Overview: The Land Manager training educates land managers on IMBA and the practice of designing, building and maintaining sustainable trails; as well as the importance of partnerships with local mountain biking organizations to achieve great trails. The curriculum is geared toward land managers who oversee land that either provides, or has the potential to provide mountain biking opportunities. This presentation is essential to inform land managers and community leaders on how to partner with clubs to build responsible, thoughtful trails -- as well as the stewardship community that can maintain them. This presentation helps grow local groups' trust in IMBA, trail building and mountain biking.

Key topics: Trail building theory; sustainable trail design and construction; user management techniques, erosion basics, stacked loop systems; understanding flow; effective signage; trail maintenance; reroutes and reclamation.

Who to invite: Local, state and federal land management agency staff in any applicable department, such as recreation management, upper management, planning, maintenance, construction, facilities, engineering, GIS/mapping; city officials, land managers beyond the local club’s “range” (i.e. not just the land managers who oversee the local club’s trails).

Logistics: This presentation, with discussion, lasts two hours. Choose an indoor facility with classroom-style seating and electrical outlets, that is quiet enough for discussion. The best time to schedule a Land Manager Training is Thursday afternoon or Friday. Respect land managers’ schedules and send invitations for this presentation as early as possible.

Better Living Through Trails

The power of mountain biking to improve your community!

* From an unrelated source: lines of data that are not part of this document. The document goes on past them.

(* ===== verification/Xms.v ===== *)
(** The XMS 3.0 driver (kernel/src/kernel/dos/xms.rs, up to [xms_move]).

    [XmsState] is the handle table, and one definition per function of
    [xms_dispatch] gives its registers and state.  The upper memory blocks
    of functions 10h and 11h are in Umb. *)

From Stdlib Require Import ZArith Lia Bool.
From stdpp Require Import base option list numbers sorting.
From S2P Require Import Prelude Guest Umb.

Definition MAX_XMS_HANDLES : nat := 16.
Definition XMS_BASE : Z := 0x120000.
Definition XMS_END : Z := 0x500000.
Definition XMS_TOTAL_KB : Z := u16 ((XMS_END - XMS_BASE) / 1024).

Record XmsHandle := mkHandle { base : Z; size_kb : Z; locked : bool }.

Module XmsState.

Abbreviation XmsState := (list (option XmsHandle)).
Definition new : XmsState := replicate MAX_XMS_HANDLES None.

(** [handles.iter().flatten()] *)
Definition live (s : XmsState) : list XmsHandle := omap id s.

(** The allocated ranges (base, bytes) in handle order. *)
Definition ranges (s : XmsState) : list (Z * Z) :=
  map (fun h => (base h, size_kb h * 1024)) (live s).

(** The insertion sort by base.  The sorted prefix is held last element
    first, so that [insert_left] is the inner loop
    [while j > 0 && ranges[j].0 < ranges[j-1].0 { swap; j -= 1 }]. *)
Fixpoint insert_left (x : Z * Z) (prefix : list (Z * Z)) : list (Z * Z) :=
  match prefix with
  | [] => [x]
  | y :: prefix' => if fst x <? fst y then y :: insert_left x prefix' else x :: prefix
  end.
Definition sort (l : list (Z * Z)) : list (Z * Z) :=
  rev (foldl (fun prefix x => insert_left x prefix) [] l).

(** The gap scan of [find_free] over the sorted ranges. *)
Fixpoint scan (size start : Z) (l : list (Z * Z)) : option Z :=
  match l with
  | [] => if size <=? sat_sub XMS_END start then Some start else None
  | (b, n) :: l =>
      if size <=? sat_sub b start then Some start else scan size (u32 (b + n)) l
  end.
Definition find_free (s : XmsState) (size : Z) : option Z :=
  if size =? 0 then Some XMS_BASE else scan size XMS_BASE (sort (ranges s)).

Definition free_kb (s : XmsState) : Z :=
  sat_sub XMS_TOTAL_KB (u16 (foldl (fun used h => u32 (used + size_kb h)) 0 (live s))).

Fixpoint max_gap (largest start : Z) (l : list (Z * Z)) : Z :=
  match l with
  | [] => Z.max largest (sat_sub XMS_END start)
  | (b, n) :: l => max_gap (Z.max largest (sat_sub b start)) (u32 (b + n)) l
  end.
Definition largest_free_kb (s : XmsState) : Z :=
  u16 (max_gap 0 XMS_BASE (sort (ranges s)) / 1024).

(** The first free slot. *)
Fixpoint first_none (s : XmsState) : option nat :=
  match s with
  | [] => None
  | None :: _ => Some 0%nat
  | Some _ :: s => option_map S (first_none s)
  end.

(** [handles[handle - 1]] for a handle in 1..=16 that is allocated. *)
Definition get (s : XmsState) (handle : Z) : option XmsHandle :=
  if (1 <=? handle) && (handle - 1 <? Z.of_nat MAX_XMS_HANDLES)
  then mjoin (s !! Z.to_nat (handle - 1)) else None.
Definition set (s : XmsState) (handle : Z) (h : option XmsHandle) : XmsState :=
  <[Z.to_nat (handle - 1) := h]> s.

(** Failure with an error code in BL. *)
Definition fail (r : Regs) (code : Z) : Regs := set_bl (set_ax r 0) code.

Definition version_00 (r : Regs) : Regs := set_dx (set_bx (set_ax r 0x0300) 0x0001) 0.
Definition a20_03 (r : Regs) : Regs := set_bx (set_ax r 1) 0.
Definition query_free_08 (s : XmsState) (r : Regs) : Regs :=
  set_dx (set_ax r (largest_free_kb s)) (free_kb s).

Definition allocate_09 (s : XmsState) (r : Regs) : XmsState * Regs :=
  let size_kb := dx r in
  match first_none s with
  | Some i =>
      match find_free s (u32 (size_kb * 1024)) with
      | Some b => (<[i := Some (mkHandle b size_kb false)]> s,
                   set_dx (set_ax r 1) (Z.of_nat i + 1))
      | None => (s, fail r 0xA0)
      end
  | None => (s, fail r 0xA1)
  end.

Definition free_0A (s : XmsState) (r : Regs) : XmsState * Regs :=
  match get s (dx r) with
  | Some _ => (set s (dx r) None, set_ax r 1)
  | None => (s, fail r 0xA2)
  end.

Definition lock_0C (s : XmsState) (r : Regs) : XmsState * Regs :=
  match get s (dx r) with
  | Some h => (set s (dx r) (Some (mkHandle (base h) (size_kb h) true)),
               set_ax (set_bx (set_dx r (base h ≫ 16)) (base h .& 0xFFFF)) 1)
  | None => (s, fail r 0xA2)
  end.

Definition unlock_0D (s : XmsState) (r : Regs) : XmsState * Regs :=
  match get s (dx r) with
  | Some h => (set s (dx r) (Some (mkHandle (base h) (size_kb h) false)), set_ax r 1)
  | None => (s, fail r 0xA2)
  end.

Definition info_0E (s : XmsState) (r : Regs) : Regs :=
  match get s (dx r) with
  | Some h =>
      let lock_count := if locked h then 1 else 0 in
      let free_handles := u8 (Z.of_nat (length (filter (fun h => h = None) s))) in
      set_ax (set_dx (set_rbx r ((rbx r .& bnot 64 0xFFFF) .| (lock_count ≪ 8) .| free_handles))
                (size_kb h)) 1
  | None => fail r 0xA2
  end.

Definition realloc_0F (s : XmsState) (r : Regs) : XmsState * Regs :=
  let new_kb := bx r in
  match get s (dx r) with
  | Some old =>
      let s1 := set s (dx r) None in
      match find_free s1 (u32 (new_kb * 1024)) with
      | Some b => (set s1 (dx r) (Some (mkHandle b new_kb (locked old))), set_ax r 1)
      | None => (set s1 (dx r) (Some old), fail r 0xA0)
      end
  | None => (s, fail r 0xA2)
  end.

Definition query_free_88 (s : XmsState) (r : Regs) : Regs :=
  let free := free_kb s in
  let r := set_dx (set_ax r (free .& 0xFFFF)) (free .& 0xFFFF) in
  set_bx (set_ecx r (XMS_END - 1)) 0.

(** The end of a move operand in bytes, [usize] being [w] bits wide, or
    the error: conventional memory for handle 0, a block otherwise. *)
Definition resolve (w : Z) (s : XmsState) (handle offset length : Z) : option Z :=
  if handle =? 0 then Some (u32 (((offset ≫ 16) ≪ 4) + (offset .& 0xFFFF)))
  else
    match mjoin (s !! Z.to_nat (handle - 1)) with
    | Some h => if wrap w (offset + length) <=? size_kb h * 1024
                then Some (u32 (base h + offset)) else None
    | None => None
    end.

Definition xms_move (w : Z) (seg_base : Z -> Z) (s : XmsState) (m : Mem) (r : Regs) : Mem * Regs :=
  let addr := linear seg_base r (u16 (ds r)) (u32 (rsi r)) in
  let length := read32 m addr in
  let src_handle := read16 m (u32 (addr + 4)) in
  let src_offset := read32 m (u32 (addr + 6)) in
  let dst_handle := read16 m (u32 (addr + 10)) in
  let dst_offset := read32 m (u32 (addr + 12)) in
  if length =? 0 then (m, set_bx (set_ax r 1) 0)
  else
    match resolve w s src_handle src_offset length with
    | None => (m, fail r 0xA3)
    | Some src =>
        match resolve w s dst_handle dst_offset length with
        | None => (m, fail r 0xA5)
        | Some dst => (copy_within m src dst length, set_bx (set_ax r 1) 0)
        end
    end.

(** [xms_dispatch]: the handle table, the upper memory bitmaps, memory and
    the registers after a call. *)
Definition xms_dispatch (w : Z) (seg_base : Z -> Z) (s : XmsState) (u : Uma.Uma) (m : Mem) (r : Regs)
  : XmsState * Uma.Uma * Mem * Regs :=
  let keep f := (s, u, m, f) in
  let upd (p : XmsState * Regs) := (fst p, u, m, snd p) in
  let upd_u (p : Uma.Uma * Regs) := (s, fst p, m, snd p) in
  let a := ah r in
  if a =? 0x00 then keep (version_00 r)
  else if (0x03 <=? a) && (a <=? 0x06) then keep (a20_03 r)
  else if a =? 0x07 then keep (a20_03 r)
  else if a =? 0x08 then keep (query_free_08 s r)
  else if a =? 0x09 then upd (allocate_09 s r)
  else if a =? 0x0A then upd (free_0A s r)
  else if a =? 0x0B then let '(m, r) := xms_move w seg_base s m r in (s, u, m, r)
  else if a =? 0x0C then upd (lock_0C s r)
  else if a =? 0x0D then upd (unlock_0D s r)
  else if a =? 0x0E then keep (info_0E s r)
  else if a =? 0x0F then upd (realloc_0F s r)
  else if a =? 0x88 then keep (query_free_88 s r)
  else if a =? 0x10 then upd_u (Uma.request_10 u r)
  else if a =? 0x11 then upd_u (Uma.release_11 u r)
  else keep (fail r 0x80).

(** ** Invariant *)

(** Address [a] is in the block of [h]. *)
Definition owns (h : XmsHandle) (a : Z) : Prop := base h <= a < base h + size_kb h * 1024.

Definition block_ok (h : XmsHandle) : Prop :=
  XMS_BASE <= base h /\ 0 < size_kb h /\ base h + size_kb h * 1024 <= XMS_END.

(** Sixteen slots, every block non-empty and within the pool, no two blocks
    sharing an address. *)
Definition wf (s : XmsState) : Prop :=
  length s = MAX_XMS_HANDLES /\
  (forall i h, s !! i = Some (Some h) -> block_ok h) /\
  (forall i j hi hj a, s !! i = Some (Some hi) -> s !! j = Some (Some hj) -> i <> j ->
     owns hi a -> ~ owns hj a).

(** ** Sorting *)

Lemma insert_left_perm x l : insert_left x l ≡ₚ x :: l.
Proof.
  induction l as [|y l IH]; cbn [insert_left]; [done|].
  destruct (fst x <? fst y); [|done]. rewrite IH. constructor.
Qed.

Lemma foldl_insert_perm l p : foldl (fun p x => insert_left x p) p l ≡ₚ p ++ l.
Proof.
  revert p; induction l as [|x l IH]; intros p; cbn [foldl]; [by rewrite app_nil_r|].
  rewrite IH, insert_left_perm. apply Permutation_middle.
Qed.

Lemma sort_perm l : sort l ≡ₚ l.
Proof. unfold sort. rewrite <- Permutation_rev. apply foldl_insert_perm. Qed.

Definition after (x y : Z * Z) : Prop := fst y <= fst x.

Lemma insert_left_sorted x l : StronglySorted after l -> StronglySorted after (insert_left x l).
Proof.
  induction 1 as [|y l Hl IH Hy]; cbn [insert_left]; [repeat constructor|].
  destruct (Z.ltb_spec (fst x) (fst y)).
  - constructor; [done|]. rewrite insert_left_perm. constructor; [unfold after; lia|done].
  - constructor; [by constructor|]. constructor; [unfold after; lia|].
    eapply Forall_impl; [exact Hy|]. unfold after. intros z Hz. lia.
Qed.

Lemma foldl_insert_sorted l p :
  StronglySorted after p -> StronglySorted after (foldl (fun p x => insert_left x p) p l).
Proof. revert p; induction l as [|x l IH]; intros p Hp; cbn [foldl]; [done|]. by apply IH, insert_left_sorted. Qed.

Lemma StronglySorted_rev (l : list (Z * Z)) :
  StronglySorted after l -> StronglySorted (fun x y => fst x <= fst y) (rev l).
Proof.
  induction 1 as [|x l Hl IH Hx]; cbn [rev]; [constructor|].
  apply StronglySorted_app_2; [intros a b Ha Hb|done|repeat constructor].
  apply list_elem_of_singleton in Hb as ->.
  rewrite <- Permutation_rev in Ha. rewrite Forall_forall in Hx. by apply Hx.
Qed.

Lemma sort_sorted l : StronglySorted (fun x y => fst x <= fst y) (sort l).
Proof. apply StronglySorted_rev, foldl_insert_sorted. constructor. Qed.

(** ** The gap scan *)

(** Disjoint non-empty ranges of the pool, as a set. *)
Definition apart (x y : Z * Z) : Prop := fst x + snd x <= fst y \/ fst y + snd y <= fst x.
Definition ranges_ok (l : list (Z * Z)) : Prop :=
  NoDup l /\
  (forall x, x ∈ l -> XMS_BASE <= fst x /\ 0 < snd x /\ fst x + snd x <= XMS_END) /\
  (forall x y, x ∈ l -> y ∈ l -> x <> y -> apart x y).

(** Ranges one after the other from [start]. *)
Fixpoint chain (start : Z) (l : list (Z * Z)) : Prop :=
  match l with
  | [] => start <= XMS_END
  | (b, n) :: l => start <= b /\ 0 < n /\ b + n <= XMS_END /\ chain (b + n) l
  end.

Lemma sorted_chain l start :
  start <= XMS_END -> StronglySorted (fun x y => fst x <= fst y) l -> NoDup l ->
  (forall x, x ∈ l -> start <= fst x /\ 0 < snd x /\ fst x + snd x <= XMS_END) ->
  (forall x y, x ∈ l -> y ∈ l -> x <> y -> apart x y) -> chain start l.
Proof.
  revert start; induction l as [|[b n] l IH]; intros start Hs Hsort Hnd Hr Hd; cbn [chain]; [done|].
  apply StronglySorted_inv in Hsort as [Hsort Hle]. apply NoDup_cons in Hnd as [Hni Hnd].
  destruct (Hr (b, n)) as (H1 & H2 & H3); [by left|]. cbn [fst snd] in *. split_and!; try done.
  apply IH; try done.
  - intros x Hx. destruct (Hr x) as (H4 & H5 & H6); [by right|]. split_and!; try done.
    rewrite Forall_forall in Hle. specialize (Hle x Hx). cbn [fst] in Hle.
    destruct (Hd (b, n) x) as [Ha|Ha]; [by left|by right|intros <-; done|..]; cbn [fst snd] in Ha; lia.
  - intros x y Hx Hy. apply Hd; by right.
Qed.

Overview: This presentation explores the positive relationships between communities and their trail systems. Trails as community assets can improve quality of life and livability in a community for both the biking and non-biking members, and can attract significant tourism dollars in addition in increasing overall quality of life. With statistics and case studies, participants will learn how to turn a quality community trail system into a destination trail system, and learn how to effectively market a trail system. This presentation is a great way to show the community that a club is concerned with the health of the local citizens, the health of local green spaces and the health of the local economy.

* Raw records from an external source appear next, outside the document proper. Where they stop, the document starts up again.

Lemma map_page_spec e pt w h lp v :
  wf e -> (w < 4)%nat -> backing e h lp v -> h < 16 ->
  (forall w', frame e !! w' = Some (Some (h, lp)) -> w' = w) ->
  exists pt1, swap_out fb e pt (Z.of_nat w) = Some pt1 /\
  let e' := set_frame e w (Some (h, lp)) in
  let pt' := swap_ems_window fb pt1 (Z.of_nat w) v in
  wf e' /\ preserved e pt e' pt' /\ located e' h lp (window fb (Z.of_nat w)).
Proof.
  intros Hwf Hw Hb Hh Hone. destruct (swap_out_spec e pt w Hwf Hw) as (pt1 & E & Hwf1 & Hp1).
  exists pt1. split; [done|]. cbv zeta.
  destruct (swap_in_spec (set_frame e w None) pt1 w h lp v) as (H1 & H2 & H3); try done.
  - apply list_lookup_insert_eq. by rewrite (wf_frame _ _ Hwf).
  - intros w' Hx. apply list_lookup_insert_Some in Hx as [(_ & [=] & _)|[Hne Hx]].
    apply Hne. symmetry. by apply Hone.
  - rewrite set_frame_twice in *. split_and!; try done.
    by eapply (preserved_trans e pt (set_frame e w None) pt1).
Qed.

(** ** Releasing *)

Lemma release_windows_spec n w handle e pt :
  wf e -> (w + n = 4)%nat -> 0 <= handle < 16 ->
  exists e' pt', release_windows fb n (Z.of_nat w) handle e pt = Some (e', pt') /\
    wf e' /\ handles e' = handles e /\ next_page e' = next_page e /\ preserved e pt e' pt' /\
    (forall w' x, frame e' !! w' = Some (Some x) -> frame e !! w' = Some (Some x)) /\
    (forall w' lp, (w <= w')%nat -> frame e' !! w' <> Some (Some (handle, lp))).
Proof.
  revert w e pt; induction n as [|n IH]; intros w e pt Hwf Hn Hh; cbn [release_windows].
  - exists e, pt. split_and!; try done; [by apply preserved_refl|].
    intros w' lp Hw Hx. pose proof (frame_index e w' _ Hwf Hx). lia.
  - rewrite Nat2Z.id. replace (Z.of_nat w + 1) with (Z.of_nat (S w)) by lia.
    assert (u8 handle = handle) as -> by (apply wrap_small; pow2; lia).
    destruct (lookup_lt_is_Some_2 (frame e) w) as [x Hx]; [rewrite (wf_frame _ _ Hwf); lia|].
    rewrite Hx. cbn [mjoin option_join].
    destruct x as [[h lp]|]; [destruct (Z.eqb_spec h handle) as [->|Hne]|].
    + destruct (swap_out_spec e pt w Hwf ltac:(lia)) as (pt1 & -> & Hwf1 & Hp1).
      destruct (IH (S w) (set_frame e w None) pt1 Hwf1 ltac:(lia) Hh)
        as (e' & pt' & -> & R1 & R2 & R3 & R4 & R5 & R6).
      exists e', pt'. split_and!; try done.
      * by eapply (preserved_trans e pt (set_frame e w None) pt1).
      * intros w' y Hy. apply R5 in Hy.
        by apply list_lookup_insert_Some in Hy as [(_ & [=] & _)|[_ Hy]].
      * intros w' l Hw Hy. destruct (decide (w' = w)) as [->|]; [|by apply (R6 w' l); [lia|]].
        apply R5 in Hy. cbn in Hy. rewrite list_lookup_insert_eq in Hy; [done|].
        rewrite (wf_frame _ _ Hwf). lia.
    + destruct (IH (S w) e pt Hwf ltac:(lia) Hh) as (e' & pt' & -> & R1 & R2 & R3 & R4 & R5 & R6).
      exists e', pt'. split_and!; try done. intros w' l Hw Hy.
      destruct (decide (w' = w)) as [->|]; [|by apply (R6 w' l); [lia|]]. apply R5 in Hy. congruence.
    + destruct (IH (S w) e pt Hwf ltac:(lia) Hh) as (e' & pt' & -> & R1 & R2 & R3 & R4 & R5 & R6).
      exists e', pt'. split_and!; try done. intros w' l Hw Hy.
      destruct (decide (w' = w)) as [->|]; [|by apply (R6 w' l); [lia|]]. apply R5 in Hy. congruence.
Qed.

Key topics: The economic, health and wellness benefits that trails and mountain biking bring to an area; the value of singletrack trails; economics of singletrack trails; building community trails; creating destination trails; case studies.

Who to invite: Public board members; elected officials (especially the mayor and city council); tourism bureau; chamber of commerce; media; school districts; health care professionals; local. state and federal land managers; mayoral office; state and federal representatives, local trail user groups, local outdoor recreation groups.

Logistics: One-hour presentation, but please allow time for questions and discussion afterward. Please schedule Better Living Through Trails Presentation for Thursday or Friday. Choose an indoor facility with classroom-style seating and electrical outlets, that is quiet enough for discussion (not a bar or restaurant unless in a quiet, private room). Land manager administrative facilities work well and are convenient for participants.